The problem: In the entries below, find the line with "Conventions of the embedding." and the line with "- A JavaScript value"; give again those lines and every line between them, exactly.

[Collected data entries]
────────────────────
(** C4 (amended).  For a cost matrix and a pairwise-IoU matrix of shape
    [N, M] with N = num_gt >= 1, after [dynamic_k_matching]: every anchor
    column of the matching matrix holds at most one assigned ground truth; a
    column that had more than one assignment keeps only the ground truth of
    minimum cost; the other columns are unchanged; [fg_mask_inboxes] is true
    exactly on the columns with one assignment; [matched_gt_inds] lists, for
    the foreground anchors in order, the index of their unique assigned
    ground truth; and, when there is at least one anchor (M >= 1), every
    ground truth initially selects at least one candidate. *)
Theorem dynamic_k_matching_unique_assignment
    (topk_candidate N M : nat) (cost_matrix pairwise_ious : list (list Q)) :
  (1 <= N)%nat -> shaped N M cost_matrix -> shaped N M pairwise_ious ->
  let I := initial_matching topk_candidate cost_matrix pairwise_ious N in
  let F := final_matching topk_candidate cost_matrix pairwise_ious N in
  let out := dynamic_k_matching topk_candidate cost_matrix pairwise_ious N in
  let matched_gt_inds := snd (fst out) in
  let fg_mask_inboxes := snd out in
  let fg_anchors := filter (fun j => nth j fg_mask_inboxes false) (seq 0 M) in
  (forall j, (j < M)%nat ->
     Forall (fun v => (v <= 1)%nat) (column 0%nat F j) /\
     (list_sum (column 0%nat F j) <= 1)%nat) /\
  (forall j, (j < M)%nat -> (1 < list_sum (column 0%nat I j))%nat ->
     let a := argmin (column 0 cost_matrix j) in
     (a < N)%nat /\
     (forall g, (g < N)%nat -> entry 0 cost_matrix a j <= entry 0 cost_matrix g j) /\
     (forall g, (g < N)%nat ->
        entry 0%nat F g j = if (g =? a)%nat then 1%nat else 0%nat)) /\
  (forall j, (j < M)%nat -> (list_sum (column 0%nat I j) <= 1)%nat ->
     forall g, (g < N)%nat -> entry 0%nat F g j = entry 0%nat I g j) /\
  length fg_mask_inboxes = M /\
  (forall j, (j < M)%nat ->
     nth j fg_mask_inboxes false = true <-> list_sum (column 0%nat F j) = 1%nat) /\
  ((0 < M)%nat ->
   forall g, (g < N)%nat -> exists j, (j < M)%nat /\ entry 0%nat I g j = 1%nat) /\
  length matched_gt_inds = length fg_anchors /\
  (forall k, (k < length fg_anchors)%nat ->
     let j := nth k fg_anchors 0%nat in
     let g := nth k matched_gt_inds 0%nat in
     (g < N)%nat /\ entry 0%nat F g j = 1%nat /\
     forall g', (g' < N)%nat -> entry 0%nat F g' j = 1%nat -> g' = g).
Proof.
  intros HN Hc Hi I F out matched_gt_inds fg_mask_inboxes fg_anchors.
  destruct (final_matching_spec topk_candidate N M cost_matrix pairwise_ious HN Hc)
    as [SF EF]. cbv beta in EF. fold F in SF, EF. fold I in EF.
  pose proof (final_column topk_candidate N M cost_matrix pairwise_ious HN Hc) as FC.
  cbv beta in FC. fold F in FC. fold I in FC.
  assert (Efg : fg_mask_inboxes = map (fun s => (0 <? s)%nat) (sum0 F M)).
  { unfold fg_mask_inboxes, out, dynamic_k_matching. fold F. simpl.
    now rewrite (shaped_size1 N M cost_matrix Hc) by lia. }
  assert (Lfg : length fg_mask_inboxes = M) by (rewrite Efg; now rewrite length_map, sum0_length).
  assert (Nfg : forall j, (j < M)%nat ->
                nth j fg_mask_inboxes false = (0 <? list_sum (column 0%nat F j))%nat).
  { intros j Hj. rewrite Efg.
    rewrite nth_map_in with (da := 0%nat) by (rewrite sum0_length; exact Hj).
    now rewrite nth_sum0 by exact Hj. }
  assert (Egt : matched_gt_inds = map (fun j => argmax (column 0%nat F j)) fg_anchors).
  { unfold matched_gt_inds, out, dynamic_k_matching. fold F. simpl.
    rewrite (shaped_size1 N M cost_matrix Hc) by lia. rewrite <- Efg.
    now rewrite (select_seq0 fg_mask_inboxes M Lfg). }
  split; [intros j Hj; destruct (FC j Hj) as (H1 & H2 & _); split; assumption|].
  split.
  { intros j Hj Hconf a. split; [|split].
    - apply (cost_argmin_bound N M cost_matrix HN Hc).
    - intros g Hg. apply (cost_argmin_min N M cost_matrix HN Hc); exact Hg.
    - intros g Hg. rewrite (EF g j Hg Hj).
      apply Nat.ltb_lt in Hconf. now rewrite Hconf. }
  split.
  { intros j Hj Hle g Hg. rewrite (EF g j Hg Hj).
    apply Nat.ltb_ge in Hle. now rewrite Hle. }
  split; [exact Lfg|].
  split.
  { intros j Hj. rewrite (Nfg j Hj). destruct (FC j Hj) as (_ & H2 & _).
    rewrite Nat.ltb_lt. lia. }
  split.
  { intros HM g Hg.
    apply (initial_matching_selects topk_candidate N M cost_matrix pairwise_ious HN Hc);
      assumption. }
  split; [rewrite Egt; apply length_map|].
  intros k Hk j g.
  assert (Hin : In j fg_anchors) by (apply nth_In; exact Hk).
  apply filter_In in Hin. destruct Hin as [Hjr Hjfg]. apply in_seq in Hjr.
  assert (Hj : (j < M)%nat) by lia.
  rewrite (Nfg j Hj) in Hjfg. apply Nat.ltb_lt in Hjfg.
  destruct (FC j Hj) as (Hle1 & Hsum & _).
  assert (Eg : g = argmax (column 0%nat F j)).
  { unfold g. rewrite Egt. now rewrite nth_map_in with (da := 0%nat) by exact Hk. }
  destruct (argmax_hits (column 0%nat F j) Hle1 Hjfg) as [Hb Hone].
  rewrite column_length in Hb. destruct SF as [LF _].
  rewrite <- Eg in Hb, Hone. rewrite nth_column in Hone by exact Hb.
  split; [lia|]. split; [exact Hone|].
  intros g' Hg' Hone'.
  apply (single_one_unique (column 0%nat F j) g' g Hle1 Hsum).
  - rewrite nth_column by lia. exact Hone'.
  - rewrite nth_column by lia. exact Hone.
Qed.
────────────────────
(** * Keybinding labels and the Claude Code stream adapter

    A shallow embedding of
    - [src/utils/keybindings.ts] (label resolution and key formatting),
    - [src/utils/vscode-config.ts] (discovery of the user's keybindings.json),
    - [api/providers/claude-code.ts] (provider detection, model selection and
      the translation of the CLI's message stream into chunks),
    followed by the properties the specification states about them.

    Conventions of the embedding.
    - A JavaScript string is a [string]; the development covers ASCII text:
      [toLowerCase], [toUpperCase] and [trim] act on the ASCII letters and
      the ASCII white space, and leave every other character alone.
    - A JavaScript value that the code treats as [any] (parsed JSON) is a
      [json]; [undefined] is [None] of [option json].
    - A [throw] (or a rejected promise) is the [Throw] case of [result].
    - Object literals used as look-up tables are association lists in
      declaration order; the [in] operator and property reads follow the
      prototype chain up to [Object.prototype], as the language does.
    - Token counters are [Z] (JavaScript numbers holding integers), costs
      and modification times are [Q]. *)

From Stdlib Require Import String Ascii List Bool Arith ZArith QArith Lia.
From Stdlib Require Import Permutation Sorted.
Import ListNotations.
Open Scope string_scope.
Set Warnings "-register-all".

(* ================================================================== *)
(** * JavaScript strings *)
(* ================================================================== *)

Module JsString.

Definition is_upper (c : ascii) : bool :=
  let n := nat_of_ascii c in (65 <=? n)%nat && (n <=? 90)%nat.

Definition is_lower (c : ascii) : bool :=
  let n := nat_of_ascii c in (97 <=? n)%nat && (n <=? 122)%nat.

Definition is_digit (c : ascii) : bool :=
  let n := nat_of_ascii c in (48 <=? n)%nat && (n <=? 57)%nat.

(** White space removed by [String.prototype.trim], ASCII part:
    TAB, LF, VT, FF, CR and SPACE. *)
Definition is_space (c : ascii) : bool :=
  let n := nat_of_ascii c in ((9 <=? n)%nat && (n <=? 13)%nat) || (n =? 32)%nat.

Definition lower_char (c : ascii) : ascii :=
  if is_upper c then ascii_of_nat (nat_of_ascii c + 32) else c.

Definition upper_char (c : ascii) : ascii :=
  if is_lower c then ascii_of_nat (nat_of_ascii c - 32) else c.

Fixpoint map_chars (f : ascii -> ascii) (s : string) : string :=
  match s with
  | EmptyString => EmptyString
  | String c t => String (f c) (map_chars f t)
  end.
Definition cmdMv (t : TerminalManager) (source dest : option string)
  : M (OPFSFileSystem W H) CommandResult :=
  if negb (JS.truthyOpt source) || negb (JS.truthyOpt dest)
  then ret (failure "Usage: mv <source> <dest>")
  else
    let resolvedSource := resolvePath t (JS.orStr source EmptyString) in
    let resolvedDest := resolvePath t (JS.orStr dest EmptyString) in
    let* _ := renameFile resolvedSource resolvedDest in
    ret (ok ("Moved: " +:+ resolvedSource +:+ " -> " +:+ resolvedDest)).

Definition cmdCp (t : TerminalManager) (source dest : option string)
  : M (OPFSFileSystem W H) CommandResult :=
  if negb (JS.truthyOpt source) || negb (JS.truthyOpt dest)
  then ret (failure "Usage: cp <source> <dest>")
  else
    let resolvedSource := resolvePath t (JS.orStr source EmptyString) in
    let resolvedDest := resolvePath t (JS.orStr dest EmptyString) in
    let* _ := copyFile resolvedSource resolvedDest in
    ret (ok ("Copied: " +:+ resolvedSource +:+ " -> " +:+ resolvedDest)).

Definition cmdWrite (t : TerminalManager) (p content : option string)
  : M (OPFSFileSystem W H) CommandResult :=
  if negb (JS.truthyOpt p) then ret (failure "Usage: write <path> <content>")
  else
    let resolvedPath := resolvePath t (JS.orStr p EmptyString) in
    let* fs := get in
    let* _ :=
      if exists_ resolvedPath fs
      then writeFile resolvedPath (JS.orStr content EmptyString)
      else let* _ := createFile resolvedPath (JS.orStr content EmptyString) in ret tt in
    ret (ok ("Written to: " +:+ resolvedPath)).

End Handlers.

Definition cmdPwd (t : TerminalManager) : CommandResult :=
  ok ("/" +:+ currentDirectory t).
────────────────────
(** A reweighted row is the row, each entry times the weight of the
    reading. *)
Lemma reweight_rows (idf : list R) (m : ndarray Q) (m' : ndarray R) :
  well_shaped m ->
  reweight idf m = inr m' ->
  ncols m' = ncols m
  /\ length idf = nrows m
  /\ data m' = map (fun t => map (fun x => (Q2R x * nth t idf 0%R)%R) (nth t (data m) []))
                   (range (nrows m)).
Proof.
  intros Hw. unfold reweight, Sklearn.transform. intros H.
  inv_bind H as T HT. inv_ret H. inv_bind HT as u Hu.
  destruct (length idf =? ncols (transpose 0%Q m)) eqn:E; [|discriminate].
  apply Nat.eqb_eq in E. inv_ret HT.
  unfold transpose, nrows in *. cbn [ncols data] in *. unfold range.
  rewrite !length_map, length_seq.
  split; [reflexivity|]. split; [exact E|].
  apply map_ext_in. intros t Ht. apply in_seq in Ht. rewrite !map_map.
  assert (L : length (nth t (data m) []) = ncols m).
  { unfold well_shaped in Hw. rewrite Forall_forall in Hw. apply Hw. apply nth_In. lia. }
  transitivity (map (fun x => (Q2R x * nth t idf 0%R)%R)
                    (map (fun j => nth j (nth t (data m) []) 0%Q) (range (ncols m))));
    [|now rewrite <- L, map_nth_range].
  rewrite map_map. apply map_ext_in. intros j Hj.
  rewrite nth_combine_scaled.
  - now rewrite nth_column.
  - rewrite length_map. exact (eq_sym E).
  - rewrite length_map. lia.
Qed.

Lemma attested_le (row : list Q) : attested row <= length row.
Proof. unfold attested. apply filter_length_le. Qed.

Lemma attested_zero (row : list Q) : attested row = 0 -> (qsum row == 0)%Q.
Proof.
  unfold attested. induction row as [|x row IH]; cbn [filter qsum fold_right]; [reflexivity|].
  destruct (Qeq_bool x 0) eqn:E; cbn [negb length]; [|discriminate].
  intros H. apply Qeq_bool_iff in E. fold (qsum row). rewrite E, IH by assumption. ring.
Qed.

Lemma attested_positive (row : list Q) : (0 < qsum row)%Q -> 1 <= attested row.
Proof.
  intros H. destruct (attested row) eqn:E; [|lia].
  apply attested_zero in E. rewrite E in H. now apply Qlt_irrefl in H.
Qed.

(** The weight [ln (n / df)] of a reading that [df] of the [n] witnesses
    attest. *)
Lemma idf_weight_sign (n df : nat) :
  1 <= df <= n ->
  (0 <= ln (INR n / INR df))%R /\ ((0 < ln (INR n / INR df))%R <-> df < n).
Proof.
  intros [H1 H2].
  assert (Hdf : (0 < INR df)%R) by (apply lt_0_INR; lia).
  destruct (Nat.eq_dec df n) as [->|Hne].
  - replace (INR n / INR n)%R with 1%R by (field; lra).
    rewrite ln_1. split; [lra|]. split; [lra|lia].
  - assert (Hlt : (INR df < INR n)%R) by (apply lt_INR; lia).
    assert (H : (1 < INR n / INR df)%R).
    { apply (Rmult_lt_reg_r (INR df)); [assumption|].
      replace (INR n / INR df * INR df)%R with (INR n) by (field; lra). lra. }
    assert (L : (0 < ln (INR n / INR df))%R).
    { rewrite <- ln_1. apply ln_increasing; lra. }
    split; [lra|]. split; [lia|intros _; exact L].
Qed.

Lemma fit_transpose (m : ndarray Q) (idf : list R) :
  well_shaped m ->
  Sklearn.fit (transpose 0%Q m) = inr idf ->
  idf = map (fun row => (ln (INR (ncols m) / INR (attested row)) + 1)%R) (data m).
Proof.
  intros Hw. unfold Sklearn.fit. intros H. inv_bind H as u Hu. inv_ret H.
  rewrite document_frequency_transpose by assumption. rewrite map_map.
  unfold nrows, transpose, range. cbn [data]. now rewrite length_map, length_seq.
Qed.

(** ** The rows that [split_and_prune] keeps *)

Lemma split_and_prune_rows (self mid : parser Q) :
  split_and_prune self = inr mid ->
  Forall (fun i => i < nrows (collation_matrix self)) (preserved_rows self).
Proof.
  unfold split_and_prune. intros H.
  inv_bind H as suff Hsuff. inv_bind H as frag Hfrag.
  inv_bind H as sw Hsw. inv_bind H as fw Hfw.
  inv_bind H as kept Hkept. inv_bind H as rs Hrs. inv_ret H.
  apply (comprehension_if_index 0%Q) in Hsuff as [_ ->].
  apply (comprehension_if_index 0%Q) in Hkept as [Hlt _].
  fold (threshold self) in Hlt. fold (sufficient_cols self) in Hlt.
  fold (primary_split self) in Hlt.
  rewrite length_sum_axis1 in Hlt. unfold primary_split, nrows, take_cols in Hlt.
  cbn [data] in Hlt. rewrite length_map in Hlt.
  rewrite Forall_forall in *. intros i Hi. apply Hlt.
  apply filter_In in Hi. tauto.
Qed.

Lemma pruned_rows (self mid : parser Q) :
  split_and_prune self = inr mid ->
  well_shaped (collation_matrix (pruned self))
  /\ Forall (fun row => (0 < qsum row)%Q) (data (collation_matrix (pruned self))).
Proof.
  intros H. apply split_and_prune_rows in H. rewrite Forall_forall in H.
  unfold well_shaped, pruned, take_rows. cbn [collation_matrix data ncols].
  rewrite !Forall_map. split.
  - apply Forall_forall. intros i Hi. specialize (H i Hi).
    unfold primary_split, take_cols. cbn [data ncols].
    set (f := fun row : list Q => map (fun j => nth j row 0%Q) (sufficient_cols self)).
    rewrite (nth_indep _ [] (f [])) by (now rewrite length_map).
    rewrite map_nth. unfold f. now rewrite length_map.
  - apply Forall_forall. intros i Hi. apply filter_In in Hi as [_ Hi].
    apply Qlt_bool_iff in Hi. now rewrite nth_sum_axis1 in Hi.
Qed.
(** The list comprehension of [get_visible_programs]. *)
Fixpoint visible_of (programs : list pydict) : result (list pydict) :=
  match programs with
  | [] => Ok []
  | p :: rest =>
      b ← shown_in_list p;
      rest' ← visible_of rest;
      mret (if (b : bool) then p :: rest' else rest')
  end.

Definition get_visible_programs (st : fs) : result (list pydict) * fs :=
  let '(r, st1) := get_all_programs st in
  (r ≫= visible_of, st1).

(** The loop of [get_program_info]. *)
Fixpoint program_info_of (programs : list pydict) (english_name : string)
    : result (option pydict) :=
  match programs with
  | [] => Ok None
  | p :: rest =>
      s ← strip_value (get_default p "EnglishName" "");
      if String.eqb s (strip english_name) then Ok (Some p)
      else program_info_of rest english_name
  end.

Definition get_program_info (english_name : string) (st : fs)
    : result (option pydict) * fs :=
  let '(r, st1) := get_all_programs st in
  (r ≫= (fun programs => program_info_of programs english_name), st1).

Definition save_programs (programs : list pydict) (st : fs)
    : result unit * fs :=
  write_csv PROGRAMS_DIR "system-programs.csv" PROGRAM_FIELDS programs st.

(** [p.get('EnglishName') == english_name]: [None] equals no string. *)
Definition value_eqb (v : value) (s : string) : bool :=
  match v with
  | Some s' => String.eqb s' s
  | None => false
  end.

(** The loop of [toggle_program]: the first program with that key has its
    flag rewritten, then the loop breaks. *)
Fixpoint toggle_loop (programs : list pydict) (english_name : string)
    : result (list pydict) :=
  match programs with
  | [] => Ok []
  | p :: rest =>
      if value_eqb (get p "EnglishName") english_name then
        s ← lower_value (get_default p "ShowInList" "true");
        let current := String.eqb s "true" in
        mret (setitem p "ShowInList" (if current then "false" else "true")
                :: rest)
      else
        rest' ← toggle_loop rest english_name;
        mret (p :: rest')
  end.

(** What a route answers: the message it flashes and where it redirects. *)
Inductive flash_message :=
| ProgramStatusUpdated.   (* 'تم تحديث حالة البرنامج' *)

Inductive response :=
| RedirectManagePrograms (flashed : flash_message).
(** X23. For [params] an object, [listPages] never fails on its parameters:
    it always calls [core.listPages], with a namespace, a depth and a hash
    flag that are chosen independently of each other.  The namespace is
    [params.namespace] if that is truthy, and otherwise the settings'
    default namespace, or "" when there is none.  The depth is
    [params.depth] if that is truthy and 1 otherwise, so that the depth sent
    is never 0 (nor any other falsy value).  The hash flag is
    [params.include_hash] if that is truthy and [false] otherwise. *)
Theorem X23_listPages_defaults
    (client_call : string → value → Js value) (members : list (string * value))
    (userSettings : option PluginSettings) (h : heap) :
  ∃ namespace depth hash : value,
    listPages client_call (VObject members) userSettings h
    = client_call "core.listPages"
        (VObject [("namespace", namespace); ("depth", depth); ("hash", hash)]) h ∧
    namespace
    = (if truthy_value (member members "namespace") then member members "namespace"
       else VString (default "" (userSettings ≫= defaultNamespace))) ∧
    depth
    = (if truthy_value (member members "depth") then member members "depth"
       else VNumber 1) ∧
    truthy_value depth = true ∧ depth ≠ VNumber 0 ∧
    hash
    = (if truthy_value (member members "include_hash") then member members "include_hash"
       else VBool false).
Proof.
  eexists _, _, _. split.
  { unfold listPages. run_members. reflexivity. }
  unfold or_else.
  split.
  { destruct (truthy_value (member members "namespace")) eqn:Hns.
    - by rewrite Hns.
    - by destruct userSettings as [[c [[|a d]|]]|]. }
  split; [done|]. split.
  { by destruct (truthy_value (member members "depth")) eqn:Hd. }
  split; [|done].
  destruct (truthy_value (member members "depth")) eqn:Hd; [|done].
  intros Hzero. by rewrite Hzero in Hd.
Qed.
────────────────────
Task output:
    Conventions of the embedding.
    - A JavaScript string is a [string]; the development covers ASCII text:
      [toLowerCase], [toUpperCase] and [trim] act on the ASCII letters and
      the ASCII white space, and leave every other character alone.
    - A JavaScript value that the code treats as [any] (parsed JSON) is a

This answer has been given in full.